III. CONCLUSIONS OF LAW

  1. The Commission has jurisdiction over this matter pursuant to Section 413.031 of the Texas Workers' Compensation Act (the Act), Tex. Lab. Code Ann. ch. 401 et seq.
  2. SOAH has jurisdiction over this proceeding, including the authority to issue a decision and order, pursuant to Tex. Lab. Code Ann. § 413.031(d) and Tex. Gov’t Code Ann. ch. 2003.
  3. Adequate and timely notice of the hearing was provided in accordance with Tex. Gov’t Code Ann. § 2001.052.
  4. The Provider, as Petitioner, has the burden of proof in this matter under 28 Tex. Admin. Code§ 148.21(h).
  5. Reimbursement for services not identified in an established fee guideline shall be reimbursed at fair and reasonable rates pursuant to the Commission’s rule found at 28 Tex. Admin. Code §134.1(c).
  6. Pursuant to the foregoing Findings of Facts and Conclusions of Law, Provider is not entitled to additional reimbursement for the Carticel procedure performed on September 25, 2000.

ORDER

IT IS, THEREFORE, ORDERED that Provider, Robert W. Jackson, M.D., is not entitled to additional reimbursement by Carrier, Texas Mutual Insurance Company, for the Carticel procedure it performed on Claimant_____., on September 25, 2000.

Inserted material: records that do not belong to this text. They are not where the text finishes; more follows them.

Definition updateTicket (e : Env) (id : Z) (updates : TicketUpdate) : M Db (option Ticket) :=
  d <- get ;;
  match getTicketById id d with
  | None => throw "Ticket not found"
  | Some ticket =>
      match up_status updates, up_assigned_to updates, up_priority updates with
      | None, None, None => ret (Some ticket)
      | _, _, _ =>
          update_row e id updates ;;;
          d' <- get ;;
          ret (getTicketById id d')
      end
  end.

Definition deleteTicket (id : Z) : M Db bool :=
  changes <- Sql.delete_ticket id ;;
  ret (0 <? changes).

(** SELECT tm.*, u.name, u.email, u.role FROM ticket_messages tm
    JOIN users u ON tm.user_id = u.id *)
Definition join_users (ms : list MessageRow) (us : list UserRow)
  : list (MessageRow * UserRow) :=
  List.flat_map
    (fun m => List.map (pair m) (List.filter (fun u => u_id u =? m_user_id m) us)) ms.

(** The object both readers build from a joined row. *)
Definition to_message (r : MessageRow * UserRow) : TicketMessage :=
  let (m, u) := r in
  mkTicketMessage (m_id m) (m_ticket_id m) (m_user_id m) (m_message m)
    (Boolean (JNum (m_is_internal m))) (m_created_at m)
    (mkMessageUser (m_user_id m) (u_name u) (u_email u) (u_role u)).

Definition getMessageById (id : Z) (d : Db) : option TicketMessage :=
  match join_users (List.filter (fun m => m_id m =? id) (ticket_messages d)) (users d) with
  | [] => None
  | r :: _ => Some (to_message r)
  end.

Definition addMessage (e : Env) (ticketId userId : Z) (messageData : TicketMessageCreate)
  : M Db (option TicketMessage) :=
  let message := msg_message messageData in
  let is_internal := with_default (JBool false) (msg_is_internal messageData) in
  if String.eqb message "" || (String.length (trim message) =? 0)%nat
  then throw "Message content is required"
  else
    d <- get ;;
    match getTicketById ticketId d with
    | None => throw "Ticket not found"
    | Some _ =>
        let isInternalValue := if truthy is_internal then 1 else 0 in
        messageId <- Sql.insert_message e ticketId userId (trim message) isInternalValue ;;
        d' <- get ;;
        ret (getMessageById messageId d')
    end.

Definition getTicketMessages (ticketId : Z) (d : Db) : list TicketMessage :=
  List.map to_message
    (Sql.order_by_asc (fun r => m_created_at (fst r))
       (join_users (List.filter (fun m => m_ticket_id m =? ticketId) (ticket_messages d))
                   (users d))).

Signed this 25th day of November, 2002.

State office of administrative hearings

Steven M. RivasAdministrative Law Judge

  1. Cardicel is a registered trademark of Genzyme Corporation. The procedure was also referred to in the record as Carticel autologous cartilage re-implantation and autologous chondrocyte implantation surgery.
  2. Dr. Jackson’s operative report of the Cardicel procedure performed on Claimant on September 25, 2000. Pages 82 and 83 of the Certified Record.
  3. Had Provider been reimbursed $3677, he would have been awarded a total of $6003 for the procedure.
  4. Dr. Jackson claimed to have letters from other practitioners that reflected the cost of the Cardicel procedure but Respondent objected on the basis of hearsay. Dr. Jackson could not provide the ALJ with a hearsay exception so Responden’s objection was sustained.
  5. Dr. Pearce determined Claimant suffered from an osteochondral defect in his medial femoral condyle and in the past has treated this type of injury with either a micro fracture technique or an osteochondral transfer (OATS) procedure.
  6. The CPT code for total knee replacement is 27447 and identified as medial and lateral compartments with or without patella resurfacing (“total knee replacement”). It has a maximum reimbursement rate of $3,844.